Still, America is a great country that's offered a lot to this world culturally. Dave Alvin knew this well when he penned "American Music" for his then-band, The Blasters. I still can't figure out why he didn't include punk rock in the roll call of great musics America has given the world. And I could add a shitload of great artists (Andy Warhol, Jackson Pollock, etc., etc.), poets (Walt Whitman, Allen Ginsberg, Emily Dickinson, Sylvia Plath, etc.), and authors (Raymond Chandler, James Ellroy, J.D. Salinger, Jack Kerouac, etc.):


Ultimately, I can think of no better celebration of the American spirit than the moment Jimi Hendrix took the stage at Woodstock and played the national anthem.
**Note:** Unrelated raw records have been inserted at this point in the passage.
(* ===== verification/Interfaces.v ===== *)
(** * The interfaces of the desktop program and of OPNsense

    [veil-desktop/scripts/check_frontend.py] and [veil-service/scripts/opnsense_check.py]: the
    labels of the desktop pages are handed to a program for node, and the permission of the
    OPNsense status page must name three patterns and no other. *)

From S2P Require Import Prelude.
From S2P Require Import PyText.
From S2P Require Import PyBytes.
From S2P Require Import Json.
From S2P Require Import FileSystem.
From S2P Require Import Tools.
From S2P Require Import Machine.
From S2P Require Import Fixtures.
From S2P Require Import Catalog.
From S2P Require Import Labels.
From Stdlib Require Import Ascii.
#[local] Open Scope Z_scope.

(** ** Searches for labels of letters *)
Definition is_letter (c : ascii) : bool := in_range "a" "z" c || in_range "A" "Z" c.
(** [\w]; a byte of a character outside ASCII is taken for a letter. *)
Definition is_word (c : ascii) : bool := is_letter c || is_digit c || Ascii.eqb c "_" || (128 <=? N_of_ascii c)%N.
Definition letters (s : string) : option (string * string) :=
  let '(v, rest) := span is_letter s in if String.eqb v "" then None else Some (v, rest).
(** The attribute [data-i18n] with letters as its value *)
Definition i18n_at (s : string) : option (string * string) :=
  rest ← drop_prefix ("data-i18n=" +:+ dquote) s;
  '(v, rest) ← letters rest;
  rest ← drop_prefix dquote rest;
  Some (v, rest).
(** A call of [t] with letters between two quotation marks of one kind *)
Definition label_call_at (s : string) : option (string * string) :=
  rest ← drop_prefix "t(" s;
  match rest with
  | String q rest =>
      if Ascii.eqb q quote_code || Ascii.eqb q dquote_code then
        '(v, rest) ← letters rest;
        rest ← drop_prefix (String q ")") rest;
        Some (v, rest)
      else None
  | "" => None
  end.
(** [\b] before a word: [word] says whether the character before the text belongs to one. *)
Fixpoint find_words {A} (at_ : string → option (A * string)) (word : bool) (skip : nat) (s : string) : list A :=
  match s with
  | "" => []
  | String c s' =>
      match skip with
      | S skip => find_words at_ (is_word c) skip s'
      | O =>
          match (if word then None else at_ s) with
          | Some (a, rest) => a :: find_words at_ (is_word c) (pred (String.length s - String.length rest)) s'
          | None => find_words at_ (is_word c) 0 s'
          end
      end
  end.
Definition frontend_labels (html app : string) : list string :=
  remove_dups (find_all i18n_at 0 html ++ find_words label_call_at false 0 app).
Example frontend_1 :
  find_words label_call_at false 0 "t('a');at('b') +t('c'')t('d') t('e1') _t('f')" = ["a"; "d"] ∧
  find_all i18n_at 0 ("<b data-i18n=" +:+ dquote +:+ "k" +:+ dquote +:+ " data-i18n=" +:+ dquote +:+ "k1" +:+ dquote) = ["k"].
Proof. split; reflexivity. Qed.

Section frontend.
Context `{Os} (ROOT : path).

Definition node_program : string :=
  nl +:+ join nl
    ["const fs = require('fs'), vm = require('vm'), assert = require('assert/strict');";
     "const context = { window: {} };";
     "vm.runInNewContext(fs.readFileSync(process.argv[1], 'utf8'), context);";
     "const { en, zh } = context.window.messages;";
     "assert.deepEqual(Object.keys(en).sort(), Object.keys(zh).sort());";
     "for (const key of JSON.parse(process.argv[2])) {";
     "  assert.ok(en[key] && zh[key], 'Missing translation: ' + key);";
     "}";
     "console.log('Desktop English/Chinese labels and JS syntax passed.');"] +:+ nl.
Definition frontend : path := ROOT ++ ["frontend"].
Definition node_labels (labels : list string) : list string :=
  ["node"; "-e"; node_program; posix (frontend ++ ["i18n.js"]); dumps (JArr (map JStr (sort_strings labels)))].
Definition frontend_main : py world () :=
  for_each (λ script, node_check (frontend ++ [script])) ["app.js"; "i18n.js"];;
  html ← ask (ReadText (frontend ++ ["index.html"]));
  app ← ask (ReadText (frontend ++ ["app.js"]));
  ask (Run true (plain (node_labels (frontend_labels html app))));;
  ask (Run true (plain ["python3"; posix (sub (parent ROOT) "veil-service/scripts/check_webui.py")])).
End frontend.

(** ** OPNsense

    A parsed document; the parser of the standard library is an argument. *)
Inductive xml := Element (tag : string) (text : option string) (children : list xml).
Definition tag_of (x : xml) : string := let '(Element t _ _) := x in t.
Definition text_of (x : xml) : option string := let '(Element _ t _) := x in t.
Definition children_of (x : xml) : list xml := let '(Element _ _ l) := x in l.
(** [findall("./a/b/c")] *)
Fixpoint findall (tags : list string) (x : xml) : list xml :=
  match tags with
  | [] => [x]
  | t :: tags => children_of x ≫= λ y, if String.eqb (tag_of y) t then findall tags y else []
  end.
Definition status_tags : list string := ["page-veil-status"; "patterns"; "pattern"].
Definition status_patterns : list string := ["ui/veil/*"; "api/veil/service/status"; "api/veil/service/connections"].
(** Equality of the sets of two lists *)
Definition same_set {A} `{EqDecision A} (a b : list A) : bool := bool_decide (a ⊆ b ∧ b ⊆ a).
Definition check_status (acl : xml) : result () :=
  raise_if (negb (same_set (map text_of (findall status_tags acl)) (map Some status_patterns)))
    (ValueError "Status permission must not grant credential reads or mutation").

Section opnsense.
Context `{Os} (ROOT : path) (parse : string → result xml).

Definition plugin : path := sub ROOT "platform/opnsense".
Definition parse_file (p : path) : py world xml := text ← ask (ReadText p); lift (parse text).
Definition opnsense_main : py world () :=
  let app := sub plugin "src/opnsense" in
  check_webui ROOT;;
  node_check (sub app "www/js/veil/page.js");;
  node_check (sub ROOT "scripts/opnsense_smoke.cjs");;
  files ← ask (Rglob plugin);
  for_each (λ p, parse_file p;; mret ()) (filter (λ p, endswith (name_of p) ".xml" = true) files);;
  acl ← parse_file (sub app "mvc/app/models/OPNsense/Veil/ACL/ACL.xml");
  lift (check_status acl);;
  hooks ← ask (Glob plugin "+*");
  for_each (λ p, ask (Run true (plain ["sh"; "-n"; posix p]))) (sub plugin "src/etc/rc.syshook.d/start/91-veil" :: hooks).
End opnsense.

(** The permissions of the status page are the three patterns, whatever their order, and the
    other pages of the document do not count. *)
Lemma check_status_ok acl : check_status acl = Ok () ↔
  ∀ t, (∃ x, x ∈ findall status_tags acl ∧ text_of x = t) ↔ ∃ s, s ∈ status_patterns ∧ t = Some s.
Proof.
  unfold check_status, same_set. rewrite raise_if_ok, negb_false_iff, bool_decide_eq_true.
  assert (∀ A (f : xml → A) l t, t ∈ map f l ↔ ∃ x, x ∈ l ∧ f x = t) as Hm.
  { intros A f l t. rewrite list_elem_of_In, in_map_iff. setoid_rewrite list_elem_of_In. naive_solver. }
  assert (∀ t, t ∈ map Some status_patterns ↔ ∃ s, s ∈ status_patterns ∧ t = Some s) as Hs.
  { intros t. rewrite list_elem_of_In, in_map_iff. setoid_rewrite list_elem_of_In. naive_solver. }
  setoid_rewrite <- Hm. setoid_rewrite <- Hs. split; [intros [H1 H2] t; split; [apply H1|apply H2]|].
  intros H. split; intros t; apply H.
Qed.
Definition sample_acl (patterns : list string) : xml :=
  Element "acl" None
    [Element "page-veil-manage" None [Element "patterns" None [Element "pattern" (Some "api/veil/settings/*") []]];
     Element "page-veil-status" None [Element "name" (Some "Status") []; Element "patterns" None
       (map (λ s, Element "pattern" (Some s) []) patterns)]].
Example check_status_1 : check_status (sample_acl (rev status_patterns)) = Ok () ∧
  is_ok (check_status (sample_acl ("api/veil/settings/*" :: status_patterns))) = false.
Proof. by vm_compute. Qed.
Here he was, a man whose country had long crushed his people, and he rose above that and became an artist of unparalleled vision and force. Then he applied that force to a song written by a pair of slave owners, which had become his nation's rallying cry. And as he played the national anthem in the midst of a brutal war we had no reason to be in, this former US Army veteran added a crying, wailing tone to "The Star Spangled Banner," as well as all the rockets redglare and bombs bursting in air we'd sung about all these years. It's hard to ever sing this, after hearing how Jimi did it:




There you have it, Irregulars. My feelings about this country I love, yet weep for, expressed the best way I know how: Through song. Maybe I'll finally write my own American musical epic today. Who knows? I suggest you celebrate in the way you see fit. And let's report back in a few days. Be good out there!